10. What's Non-Trivial: Integration Challenges

Replicating Evra is difficult not because of any single component, but because of the "Three-Speed Integration" problem. The system must harmonize High-Frequency Streams (Device Vitals), Static Documents (PDFs), and Interactive Latency (Chat) into a single, medically safe narrative.

Figure 10: The Three-Speed Integration Problem

1. Integration Complexity (The Temporal Mismatch)

• The Problem: LLMs have no concept of "Time" or "State" across different data velocities. A Dexcom reading arrives every 5 minutes; a Lab Report arrives once a month.
• The Non-Trivial Solution: The Federated State Model. The system effectively "stops time" for the LLM by creating a Daily Snapshot. It aggregates high-speed streams into canonical summary statistics (Min/Max/Avg) and merges them with static document extracts. Building the logic to handle these collisions—overwriting summaries while appending raw logs—without data loss is a significant engineering hurdle.

2. Iteration Cycles (Code-Backed Prompting)

• The Problem: Standard prompt engineering hits a ceiling.

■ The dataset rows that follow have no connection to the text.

(** Tool 7: [exportToCSV]. *)
Definition exportToCSV (startDate endDate category : jsval) : M export_result :=
  let startDate := default_null startDate in
  let endDate := default_null endDate in
  let category := default_null category in
  result <- getExpenses startDate endDate category (Some 10000) ;;
  let csv := convertToCSV (expenses result) in
  ret {| export_count := count result;
         csv := csv;
         export_message :=
           "Exported " +++ string_of_Z (Z.of_nat (count result))
             +++ " expenses to CSV format" |}.
End CSV.

(** [new Date(year, month, 0).getDate()] for integers [year >= 0] and
    [month >= 0]: a year below 100 counts from 1900, the month index
    [month] is carried into the year, and day 0 is the day before the
    first of that month. *)
Definition day_zero_date (year month : Z) : Z :=
  let y := if (0 <=? year) && (year <=? 99) then 1900 + year else year in
  let ym := y + month / 12 in
  let mn := month mod 12 in
  if mn =? 0 then 31 else JSDate.days_in_month ym mn.

(** [/^\d{4}-\d{2}$/.test(s)]. *)
Definition month_regex_test (s : string) : bool :=
  match list_ascii_of_string s with
  | [y1; y2; y3; y4; h; m1; m2] =>
      is_digit y1 && is_digit y2 && is_digit y3 && is_digit y4
      && Ascii.eqb h "-" && is_digit m1 && is_digit m2
  | _ => false
  end.

(** [parseDateRange(dateStr)] on a string; [None] is [null]. *)
Definition parseDateRange (dateStr : string) : option (string * string) :=
  if String.eqb dateStr "" then None
  else if month_regex_test dateStr then
    match list_ascii_of_string dateStr with
    | [y1; y2; y3; y4; _; m1; m2] =>
        let year := 1000 * digit_val y1 + 100 * digit_val y2
                    + 10 * digit_val y3 + digit_val y4 in
        let month := 10 * digit_val m1 + digit_val m2 in
        let startDate :=
          string_of_Z year +++ "-" +++ padStart 2 "0" (string_of_Z month)
            +++ "-01" in
        let lastDay := day_zero_date year month in
        let endDate :=
          string_of_Z year +++ "-" +++ padStart 2 "0" (string_of_Z month)
            +++ "-" +++ padStart 2 "0" (string_of_Z lastDay) in
        Some (startDate, endDate)
    | _ => None
    end
  else None.

End Utils.

(* ================================================================== *)
(** * Calendar dates as the specification describes them *)
(* ================================================================== *)

Module DateSpec.

Definition digit_char (k : Z) : ascii := ascii_of_N (Z.to_N (48 + k)).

You cannot prompt an LLM to reliably output "Next Monday's Date." It will eventually hallucinate.
• The Non-Trivial Solution: We moved from "Prompt Engineering" to "Logic Injection." The iteration cycle isn't just rewriting prompts; it involves writing Python validators (_validate_and_fix_llm_response) that intercept LLM outputs, check them against the system calendar, and rewrite the payload before it hits the database. This hybrid "Neural-Symbolic" loop takes weeks to tune properly.

3. Key Tradeoffs (Determinism vs. Flexibility)

• Safety over Flow: We explicitly traded conversational flexibility for safety. By moving alert logic out of the AI and into Python thresholds (_check_threshold_violations), the chatbot cannot "talk" a user out of a high heart rate alert. It makes the system feel rigid at times but prevents catastrophic medical advice.
• Latency over Completeness: We utilize Parallel Context Retrieval. Instead of waiting for a perfect deep-dive analysis, we fire simultaneous requests to Vector Store, Vitals DB, and Meal Services. If one hangs, we degrade gracefully rather than block, prioritizing the user's engagement loop over perfect data completeness.